Looking back on this experience, I can ask my older, wiser and hopefully more evolved self what I learned. If I look at the deeper meaning of why it happened, there were many factors at play. I did not want people to think that I was not capable or strong. I was also working within a common traditional framework that defined "success" as not being sick, not needed time away and DEFINITELY not being in the hospital.
Fourteen year later, I am wiser and perhaps in many ways, more gentle and self-compassionate with myself. This time, people knew I was sick. And more importantly, Iknew I was sick, and needed to take care of myself.
As a person who travels a lot, I found myself getting in touch with the analogy of feeling like I was on a long flight.

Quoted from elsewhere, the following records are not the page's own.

(** * kundenbot-template: ingestion and retrieval pipelines

    A shallow embedding of the TypeScript sources of the repository:

    - [src/app/api/admin/scrape/route.ts]  (admin scrape route, and the
      [scripts/ingest.ts] command line script that follows it in the file),
    - the three versions of the chat route ([part_000]: soft threshold,
      [part_001]: no threshold, [part_002]: hard threshold),
    - the pages that call the routes ([admin/page.tsx],
      [demo/[slug]/page.tsx], [embed/[slug]/page.tsx]).

    JavaScript strings are sequences of UTF-16 code units, sets keep their
    insertion order, [Array.prototype.sort] is stable, a number read from
    JSON is the rational it denotes, and a URL string made by [toString()]
    is the parsed URL it serialises. The body of a request is the JSON
    value that [req.json()] gives, of any type. The external services (store, fetch,
    embedding, vector search, text generation) are oracles that may answer
    differently at every call: they receive the tables and the log of
    everything that happened before. Handlers run in a monad of state,
    exceptions and fuel for the [while] loops. *)

From Stdlib Require Import String Ascii.
From Stdlib Require Import List Bool Arith ZArith NArith QArith Lia Lqa.
From Stdlib Require Import Sorting.Sorted Sorting.Permutation.
Import ListNotations.

Set Implicit Arguments.

(* ================================================================== *)
(** ** JavaScript strings *)
(* ================================================================== *)

Module JsString.

(** A string is its list of UTF-16 code units; [length] is [.length]. *)
Definition jsstring := list N.

(** String literals of the sources, which are all ASCII. *)
Definition lit (s : string) : jsstring :=
  map N_of_ascii (list_ascii_of_string s).

Definition eqb (a b : jsstring) : bool :=
  if list_eq_dec N.eq_dec a b then true else false.

(** [WhiteSpace] and [LineTerminator] of ECMAScript: what [\s] matches and
    what [trim] removes. *)
Definition is_ws (c : N) : bool :=
  ((9 <=? c) && (c <=? 13) || (c =? 32) || (c =? 160) || (c =? 5760)
   || (8192 <=? c) && (c <=? 8202) || (c =? 8232) || (c =? 8233)
   || (c =? 8239) || (c =? 8287) || (c =? 12288) || (c =? 65279))%N.

(** Relative index of [slice]: negative indices count from the end. *)
Definition clamp_index (len k : Z) : Z :=
  if (k <? 0)%Z then Z.max (len + k) 0 else Z.min k len.

(** [s.slice(b, e)] *)
Definition slice (s : jsstring) (b e : Z) : jsstring :=
  let len := Z.of_nat (length s) in
  let from := clamp_index len b in
  let to := clamp_index len e in
  firstn (Z.to_nat (to - from)) (skipn (Z.to_nat from) s).

Fixpoint drop_ws (s : jsstring) : jsstring :=
  match s with
  | [] => []
  | c :: r => if is_ws c then drop_ws r else s
  end.

(** [s.trim()] *)
Definition trim (s : jsstring) : jsstring :=
  rev (drop_ws (rev (drop_ws s))).

(** [s.replace(/\s+/g, " ")]: every maximal run of white space becomes one
    space; [in_run] tells that the previous code unit was white space. *)
Fixpoint collapse_from (in_run : bool) (s : jsstring) : jsstring :=
  match s with
  | [] => []
  | c :: r =>
      if is_ws c
      then (if in_run then collapse_from true r
            else 32%N :: collapse_from true r)
      else c :: collapse_from false r
  end.

Definition collapse_ws (s : jsstring) : jsstring := collapse_from false s.

(** [s.startsWith(p)] and [s.endsWith(p)] *)
Fixpoint startsWith (s p : jsstring) : bool :=
  match p, s with
  | [], _ => true
  | _ :: _, [] => false
  | a :: p', b :: s' => (a =? b)%N && startsWith s' p'
  end.

Definition endsWith (s p : jsstring) : bool := startsWith (rev s) (rev p).

(** Truthiness of a string: [!!s], [Boolean(s)]. *)
Definition truthy (s : jsstring) : bool :=
  match s with [] => false | _ :: _ => true end.

(** A string has a character that is not white space. *)
Definition has_ink (s : jsstring) : bool := existsb (fun c => negb (is_ws c)) s.

(** [a ?? b] on a value that may be [null] or [undefined]. *)
Definition nullish (A : Type) (a : option A) (b : option A) : option A :=
  match a with Some _ => a | None => b end.

(** [!!s] for a string that may be [undefined]. *)
Definition truthy_opt (s : option jsstring) : bool :=
  match s with Some t => truthy t | None => false end.

(** ASCII lower case, the only folding the [/i] flag does on the letters
    of the patterns used here. *)
Definition lower (c : N) : N :=
  if ((65 <=? c) && (c <=? 90))%N then (c + 32)%N else c.

(** [s.replace(/\/+$/, "")] *)
Fixpoint drop_slashes (s : jsstring) : jsstring :=
  match s with
  | [] => []
  | c :: r => if (c =? 47)%N then drop_slashes r else s
  end.

Definition strip_trailing_slashes (s : jsstring) : jsstring :=
  rev (drop_slashes (rev s)).

End JsString.
Import JsString.

(* ================================================================== *)
(** ** The chunker of the ingest script *)
(* ================================================================== *)

Module Chunker.

(** The [while (i < text.length)] loop of [chunk]. Each turn pushes one
    window and moves [i] by [size - overlap]; [fuel] bounds the number of
    turns, and [None] means that the bound was reached. *)
Fixpoint chunk_loop (fuel : nat) (text : jsstring) (size overlap : Z)
         (i : Z) (out : list jsstring) : option (list jsstring) :=
  if (i <? Z.of_nat (length text))%Z then
    match fuel with
    | O => None
    | S fuel' =>
        chunk_loop fuel' text size overlap (i + (size - overlap))
                   (out ++ [slice text i (i + size)])
    end
  else Some out.

(** [chunk(text, size = 800, overlap = 150)] *)
Definition chunk (text : jsstring) (size overlap : Z) : option (list jsstring) :=
  match chunk_loop (length text) text size overlap 0 [] with
  | Some out => Some (filter truthy (map (fun s => trim (collapse_ws s)) out))
  | None => None
  end.

End Chunker.

(* ================================================================== *)
(** ** URLs *)
(* ================================================================== *)

Module Url.

(** A parsed URL, as the WHATWG [URL] class exposes it. A URL string made
    by [toString()] is represented by the record it serialises: two such
    strings are equal exactly when the records are. [origin] is the string
    of [url.origin], which the parser computes: scheme, host and port for
    an [http:] or [https:] URL, the origin of the inner URL for a [blob:]
    URL, and ["null"] for the schemes that have an opaque origin. *)
Record URL := mkURL {
  protocol : jsstring;
  hostname : jsstring;
  port : jsstring;
  pathname : jsstring;
  search : jsstring;
  hash : jsstring;
  origin : jsstring
}.

Definition eq_dec (a b : URL) : {a = b} + {a <> b}.
Proof. repeat decide equality. Defined.

Definition eqb (a b : URL) : bool := if eq_dec a b then true else false.

(** [a.origin === b.origin], on the two strings. *)
Definition same_origin (a b : URL) : bool := JsString.eqb (origin a) (origin b).

(** [u.hash = ""]; the fragment is no part of the origin. *)
Definition strip_hash (u : URL) : URL :=
  mkURL (protocol u) (hostname u) (port u) (pathname u) (search u) []
        (origin u).

(** [Set<string>]: insertion ordered, without duplicates. *)
Definition has (s : list URL) (u : URL) : bool := existsb (eqb u) s.

Definition add (s : list URL) (u : URL) : list URL :=
  if has s u then s else s ++ [u].

(** [Array.from(new Set(l))] *)
Definition dedup (l : list URL) : list URL := fold_left add l [].

End Url.
Import Url.

(* ================================================================== *)
(** ** JSON values and HTTP responses *)
(* ================================================================== *)

#[warnings="-register-all"]
Inductive json : Type :=
| JNull
| JBool (b : bool)
| JNum (q : Q)
| JStr (s : jsstring)
| JArr (items : list json)
| JObj (fields : list (string * json)).

(** What [NextResponse.json(body, { status })] sends; the status is 200 when
    it is not given. *)
Record Response := mkResponse { status : nat; body : json }.

Definition field (k : string) (j : json) : option json :=
  match j with
  | JObj fields =>
      match find (fun kv => String.eqb k (fst kv)) fields with
      | Some kv => Some (snd kv)
      | None => None
      end
  | _ => None
  end.

Definition has_field (k : string) (j : json) : bool :=
  match field k j with Some _ => true | None => false end.

Definition JNat (n : nat) : json := JNum (inject_Z (Z.of_nat n)).

(** [!!v] on a JSON value: [null], [false], zero and the empty string are
    falsy, every array and every object is truthy. *)
Definition truthy_json (v : json) : bool :=
  match v with
  | JNull => false
  | JBool b => b
  | JNum q => negb (Qeq_bool q 0)
  | JStr s => truthy s
  | JArr _ | JObj _ => true
  end.

Definition is_null (v : json) : bool :=
  match v with JNull => true | _ => false end.

(** [!!v] for a value that may be [undefined]. *)
Definition truthy_member (v : option json) : bool :=
  match v with Some j => truthy_json j | None => false end.

(** [b.k] on a parsed body [b] that is not [null], for the keys that the
    handlers read ([password], [slug], [url], [message]): the member of an
    object, and [undefined] on a number, a boolean, a string or an array,
    which have no property of these names. The handlers only apply [!],
    [??] and [!==] against a string to what they read, and these do not
    tell [null] from [undefined]: [None] is either. *)
Definition member (k : string) (b : json) : option json :=
  match field k b with
  | Some JNull | None => None
  | Some v => Some v
  end.

(** [v.slice] is a function: strings and arrays have the method; on a
    number, a boolean or an object the call [v.slice(0, 80)] throws a
    [TypeError] (a member [slice] of a JSON object is no function). *)
Definition has_slice (v : json) : bool :=
  match v with JStr _ | JArr _ => true | _ => false end.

I was comfortable, taken care of, safe and headed to a destination... this felt right. There were meals, a television and a bed... but in the hospital there was also oxygen, and breathing treatments, and nurses that came for my vitals throughout the day. I was sick, and the doctors were saying that even when I was released from the hospital, it would take some time before I would be back to normal.
It had clicked that I was sick.
In the hospital, I found myself move from a place of wanting to get home to wanting to make sure that I was feeling well. Each of the nurses and doctors heard me say that I wanted to go home. My very loving and patient family would smile (and sometimes roll their eyes...) as I would declare that I will be going home the next day. Then one day, it switched. I still wanted to go home, but I found myself saying to the doctor that I was fine staying an extra day if it would help me feel better.

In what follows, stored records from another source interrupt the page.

(** * Mode resolution, key derivation, filter store and CEX mode controller

    A shallow embedding of the scanner's mode engine:
    - [utils/helpers/app-state.js]  (getAppMode, key derivation, cache),
    - [utils/helpers/filters.js]    (per-scope filter getters and setters),
    - [utils/helpers/theme.js]      (applyThemeForMode, as far as it touches
                                     the mode cache),
    - the CEX mode manager          (class CEXModeManager).

    JavaScript values are embedded as an inductive type, objects as property
    lists in insertion order, the key-value store as a finite map, and the
    browser globals the code reads and writes ([window.location.search],
    [window.AppMode], [history], the manager's fields) as one record that is
    threaded through every operation.  A thrown [TypeError] is [None]. *)

From Stdlib Require Import ZArith Ascii String List Bool DecimalString Lia.
From stdpp Require Import base option strings gmap.
Import ListNotations.
Set Warnings "-register-all".
Local Open Scope string_scope.
Local Open Scope list_scope.

(* ===================================================================== *)
(** ** Strings                                                            *)
(* ===================================================================== *)

(** Strings are sequences of 8-bit characters.  The case mappings and
    [trim] below are those of [String.prototype] on the ASCII range, which
    is where chain, exchange, dex and pair identifiers live; characters
    above 127 are left alone by the case mappings. *)
Module Str.

Definition upperChar (c : ascii) : ascii :=
  let n := N_of_ascii c in
  if ((97 <=? n) && (n <=? 122))%N then ascii_of_N (n - 32) else c.

Definition lowerChar (c : ascii) : ascii :=
  let n := N_of_ascii c in
  if ((65 <=? n) && (n <=? 90))%N then ascii_of_N (n + 32) else c.

Fixpoint mapChars (f : ascii -> ascii) (s : string) : string :=
  match s with
  | EmptyString => EmptyString
  | String c s' => String (f c) (mapChars f s')
  end.

Definition toUpperCase : string -> string := mapChars upperChar.
Definition toLowerCase : string -> string := mapChars lowerChar.

(** TAB, LF, VT, FF, CR and SPACE. *)
Definition isWhiteSpace (c : ascii) : bool :=
  let n := N_of_ascii c in
  (((9 <=? n) && (n <=? 13)) || (n =? 32))%N.

Fixpoint trimStart (s : string) : string :=
  match s with
  | EmptyString => EmptyString
  | String c s' => if isWhiteSpace c then trimStart s' else s
  end.

Fixpoint trimEnd (s : string) : string :=
  match s with
  | EmptyString => EmptyString
  | String c s' =>
      match trimEnd s' with
      | EmptyString => if isWhiteSpace c then EmptyString
                       else String c EmptyString
      | t => String c t
      end
  end.

Definition trim (s : string) : string := trimEnd (trimStart s).

(** The characters of a string as one-character strings ([{..."abc"}]). *)
Fixpoint chars (s : string) : list string :=
  match s with
  | EmptyString => []
  | String c s' => String c EmptyString :: chars s'
  end.

Definition ofNat (n : nat) : string := NilZero.string_of_uint (Nat.to_uint n).
Definition ofZ (n : Z) : string := NilZero.string_of_int (Z.to_int n).

End Str.

(* ===================================================================== *)
(** ** JavaScript values                                                  *)
(* ===================================================================== *)

Module Js.

(** The values that reach the store and the registries.  Numbers are the
    integers; [VFun] stands for a built-in function object. *)
Inductive value : Type :=
| VUndef
| VNull
| VBool (b : bool)
| VNum (n : Z)
| VStr (s : string)
| VArr (items : list value)
| VObj (props : list (string * value))
| VFun (name : string).

(** ToBoolean. *)
Definition truthy (v : value) : bool :=
  match v with
  | VUndef | VNull => false
  | VBool b => b
  | VNum n => negb (n =? 0)%Z
  | VStr s => negb (s =? "")
  | VArr _ | VObj _ | VFun _ => true
  end.

(** [typeof v === 'object'] (true of [null], arrays and objects). *)
Definition typeofObject (v : value) : bool :=
  match v with
  | VNull | VArr _ | VObj _ => true
  | _ => false
  end.

(** [a || b] *)
Definition or (a b : value) : value := if truthy a then a else b.

(** Own properties of an object, looked up by name. *)
Fixpoint getOwn (props : list (string * value)) (k : string) : option value :=
  match props with
  | [] => None
  | (k', v) :: rest => if k' =? k then Some v else getOwn rest k
  end.

(** [o.k = v] on the property list: an existing property keeps its
    place, a new one goes last. *)
Fixpoint setProp (k : string) (v : value) (props : list (string * value))
  : list (string * value) :=
  match props with
  | [] => [(k, v)]
  | (k', v') :: rest =>
      if k' =? k then (k, v) :: rest else (k', v') :: setProp k v rest
  end.

(** What every ordinary object inherits from [Object.prototype]. *)
Definition Object_prototype : list (string * value) :=
  [ ("constructor", VFun "Object");
    ("__proto__", VObj []);
    ("hasOwnProperty", VFun "hasOwnProperty");
    ("isPrototypeOf", VFun "isPrototypeOf");
    ("propertyIsEnumerable", VFun "propertyIsEnumerable");
    ("toLocaleString", VFun "toLocaleString");
    ("toString", VFun "toString");
    ("valueOf", VFun "valueOf");
    ("__defineGetter__", VFun "__defineGetter__");
    ("__defineSetter__", VFun "__defineSetter__");
    ("__lookupGetter__", VFun "__lookupGetter__");
    ("__lookupSetter__", VFun "__lookupSetter__") ].

(** [o[k]] and [o.k]: own properties first, then the prototype.  The
    code reads no index, [length] or method off an array, string or
    function through this path, so those answer [undefined]. *)
Definition getProp (o : value) (k : string) : value :=
  match o with
  | VObj props =>
      match getOwn props k with
      | Some v => v
      | None => default VUndef (getOwn Object_prototype k)
      end
  | _ => VUndef
  end.

(** [o?.[k]] *)
Definition getPropOpt (o : value) (k : string) : value :=
  match o with
  | VUndef | VNull => VUndef
  | _ => getProp o k
  end.

(** [Object.prototype.hasOwnProperty.call(o, k)] for the filter field
    names (none of which is an index or [length]). *)
Definition hasOwnProperty (o : value) (k : string) : bool :=
  match o with
  | VObj props => bool_decide (is_Some (getOwn props k))
  | _ => false
  end.

Fixpoint indexed {A} (i : nat) (l : list A) : list (string * A) :=
  match l with
  | [] => []
  | x :: l' => (Str.ofNat i, x) :: indexed (S i) l'
  end.

(** [{ ...v }]: the own enumerable properties of [v]. *)
Definition spread (v : value) : list (string * value) :=
  match v with
  | VObj props => props
  | VArr items => indexed 0 items
  | VStr s => indexed 0 (map VStr (Str.chars s))
  | _ => []
  end.

(** [Object.keys(o)] *)
Definition keys (v : value) : list value :=
  map (fun p => VStr (fst p)) (spread v).

(** [String(v)] *)
Fixpoint String_ (v : value) : string :=
  match v with
  | VUndef => "undefined"
  | VNull => "null"
  | VBool true => "true"
  | VBool false => "false"
  | VNum n => Str.ofZ n
  | VStr s => s
  | VArr items =>
      (fix join (l : list value) : string :=
         match l with
         | [] => ""
         | x :: l' =>
             let sx := match x with
                       | VUndef | VNull => ""
                       | _ => String_ x
                       end in
             match l' with
             | [] => sx
             | _ => sx +:+ "," +:+ join l'
             end
         end) items
  | VObj _ => "[object Object]"
  | VFun name => "function " +:+ name +:+ "() { [native code] }"
  end.

(** [arr.map(f)]; calling [.map] on anything but an array throws. *)
Definition map_ (f : value -> value) (arr : value) : option value :=
  match arr with
  | VArr items => Some (VArr (map f items))
  | _ => None
  end.

(** [v === s] for a string [s]. *)
Definition strictEqStr (v : value) (s : string) : bool :=
  match v with
  | VStr t => t =? s
  | _ => false
  end.

End Js.
Import Js.

(* ===================================================================== *)
(** ** The browser window                                                 *)
(* ===================================================================== *)

(** The three view modes ([{type:'multi'}], [{type:'single', chain}],
    [{type:'cex', cex}]). *)
Inductive Mode : Type :=
| Multi
| Single (chain : string)
| Cex (cex : string).

(** A parsed query string, as [URLSearchParams] holds it. *)
Definition URLSearchParams : Type := list (string * string).

(** Calls that leave the engine: theme and DOM updates, optional
    collaborators (each called only if present) and timers. *)
Inductive Task : Type :=
| TaskCheckURL
| TaskApplyThemeForMode
| TaskRefreshAfterInit.

Inductive Event : Type :=
| EvApplyTheme (cexName : string)
| EvResetTheme
| EvApplyThemeForMode
| EvUpdateUI
| EvToast (msg : string)
| EvRefreshTokensTable
| EvRenderCardSignal
| EvUpdateSignalTheme
| EvRenderToolbar
| EvRenderFilterCard
| EvApplySortToggleState
| EvSetTimeout (ms : nat) (t : Task).

Record Window : Type := mkWindow {
  search : URLSearchParams;            (* window.location.search          *)
  AppMode : option Mode;               (* window.AppMode, [None] = unset  *)
  CONFIG_CHAINS : value;               (* window.CONFIG_CHAINS            *)
  CONFIG_DEXS : value;                 (* window.CONFIG_DEXS              *)
  CONFIG_CEX : value;                  (* window.CONFIG_CEX               *)
  storage : gmap string value;         (* the key-value store             *)
  history : list URLSearchParams;      (* entries pushed by pushState     *)
  monitoring : bool;                   (* pushState/replaceState wrapped  *)
  active : value;                      (* CEXModeManager.active           *)
  selectedCEX : value;                 (* CEXModeManager.selectedCEX      *)
  events : list Event                  (* outgoing calls, oldest first    *)
}.

Definition set_search (q : URLSearchParams) (w : Window) : Window :=
  mkWindow q (AppMode w) (CONFIG_CHAINS w) (CONFIG_DEXS w) (CONFIG_CEX w)
           (storage w) (history w) (monitoring w) (active w) (selectedCEX w)
           (events w).

Definition set_AppMode (m : option Mode) (w : Window) : Window :=
  mkWindow (search w) m (CONFIG_CHAINS w) (CONFIG_DEXS w) (CONFIG_CEX w)
           (storage w) (history w) (monitoring w) (active w) (selectedCEX w)
           (events w).

Definition set_storage (s : gmap string value) (w : Window) : Window :=
  mkWindow (search w) (AppMode w) (CONFIG_CHAINS w) (CONFIG_DEXS w)
           (CONFIG_CEX w) s (history w) (monitoring w) (active w)
           (selectedCEX w) (events w).

Definition set_history (h : list URLSearchParams) (w : Window) : Window :=
  mkWindow (search w) (AppMode w) (CONFIG_CHAINS w) (CONFIG_DEXS w)
           (CONFIG_CEX w) (storage w) h (monitoring w) (active w)
           (selectedCEX w) (events w).

Definition set_monitoring (b : bool) (w : Window) : Window :=
  mkWindow (search w) (AppMode w) (CONFIG_CHAINS w) (CONFIG_DEXS w)
           (CONFIG_CEX w) (storage w) (history w) b (active w)
           (selectedCEX w) (events w).

Definition set_manager (a s : value) (w : Window) : Window :=
  mkWindow (search w) (AppMode w) (CONFIG_CHAINS w) (CONFIG_DEXS w)
           (CONFIG_CEX w) (storage w) (history w) (monitoring w) a s
           (events w).

Definition emit (e : Event) (w : Window) : Window :=
  mkWindow (search w) (AppMode w) (CONFIG_CHAINS w) (CONFIG_DEXS w)
           (CONFIG_CEX w) (storage w) (history w) (monitoring w) (active w)
           (selectedCEX w) (events w ++ [e]).

(** [params.get(name)]: the first value under [name], or [null]. *)
Fixpoint params_get (q : URLSearchParams) (name : string) : option string :=
  match q with
  | [] => None
  | (k, v) :: rest => if k =? name then Some v else params_get rest name
  end.

(** [params.delete(name)]: every pair under [name] goes. *)
Definition params_delete (name : string) (q : URLSearchParams) : URLSearchParams :=
  List.filter (fun p => negb (fst p =? name)) q.

(** [params.set(name, v)]: the first pair under [name] takes the value and
    the others go; without one the pair is appended. *)
Fixpoint params_set (name v : string) (q : URLSearchParams) : URLSearchParams :=
  match q with
  | [] => [(name, v)]
  | (k, v') :: rest =>
      if k =? name then (name, v) :: params_delete name rest
      else (k, v') :: params_set name v rest
  end.

(** Modelled from the spec: the key-value store, which lives outside these
    files.  [get(key, default)] answers the stored value or the default;
    [set(key, value)] replaces what is stored under the key. *)
Definition getFromLocalStorage (key : string) (defaultVal : value)
    (s : gmap string value) : value :=
  default defaultVal (s !! key).

(** Modelled from the spec: the store's [set(key, value)]. *)
Definition saveToLocalStorage (key : string) (v : value)
    (s : gmap string value) : gmap string value :=
  <[key := v]> s.

(* ===================================================================== *)
(** ** utils/helpers/app-state.js                                         *)
(* ===================================================================== *)

(** The mode [getAppMode] derives from the query when nothing is cached:
    the body of its [try] block between the cache test and the store into
    [window.AppMode]. *)
Definition resolveMode (w : Window) : Mode :=
  let cexParam := Str.trim (default "" (params_get (search w) "cex")) in
  let chainParam := Str.toLowerCase (default "" (params_get (search w) "chain")) in
  if negb (cexParam =? "") then Cex (Str.toUpperCase cexParam)
  else if (chainParam =? "") || (chainParam =? "all") then Multi
  else if truthy (CONFIG_CHAINS w) && truthy (getProp (CONFIG_CHAINS w) chainParam)
       then Single chainParam
  else Multi.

Because I was sick, many things were delayed, and dinners and brunches postponed. I did not want to seem like a "drama queen" by announcing that I was in the hospital, but people who know me know that I do not cancel meetings, calls, phone dates or dinners. Although more grounded and aware than I was in 2000, I was mindful of my hesitation to let clients and even some friends know I was sick.
People are busy (I used the "four-letter word"), schedules are tight. I am known as a person who is responsive. I cannot remember an episode where Wonder Woman gets sick. Can you?
Dr. Kristin Neff's work on self-compassion encourages us to think about how we treat ourselves when things do not go our way, or as planned:
Perhaps most importantly, having compassion for yourself means that you honor and accept your humanness. Things will not always go the way you want them to. You will encounter frustrations, losses will occur, you will make mistakes, bump up against your limitations, fall short of your ideals. This is the human condition, a reality shared by all of us. The more you open your heart to this reality instead of constantly fighting against it, the more you will be able to feel compassion for yourself and all your fellow humans in the experience of life.
Self-compassion is a modern day necessity -- a new type of super power. It allowed me to be sick, and to focus on getting well.
When I told a friend who is a powerhouse CEO and "super woman" that I had been in the hospital recently, she said "you know, friends tell friends that they are in the hospital." She also told me that she makes amazing chocolate cookies, and would have brought me some. Friends and colleagues were all supportive and understanding. Her comment was simple, and straightforward, but was a reminder about empathy, the humanness of who we are, and our connections.
I did not plan for January 2014 to be the "sick month," but it was. I am still working on getting back to "normal," and reminding myself (often,) that it will take time.
Perhaps we need to create a new Wonder Woman episode where Wonder Woman gets sick, practices self-compassion, and then returns stronger and bolder as she fights to rid the world of injustice.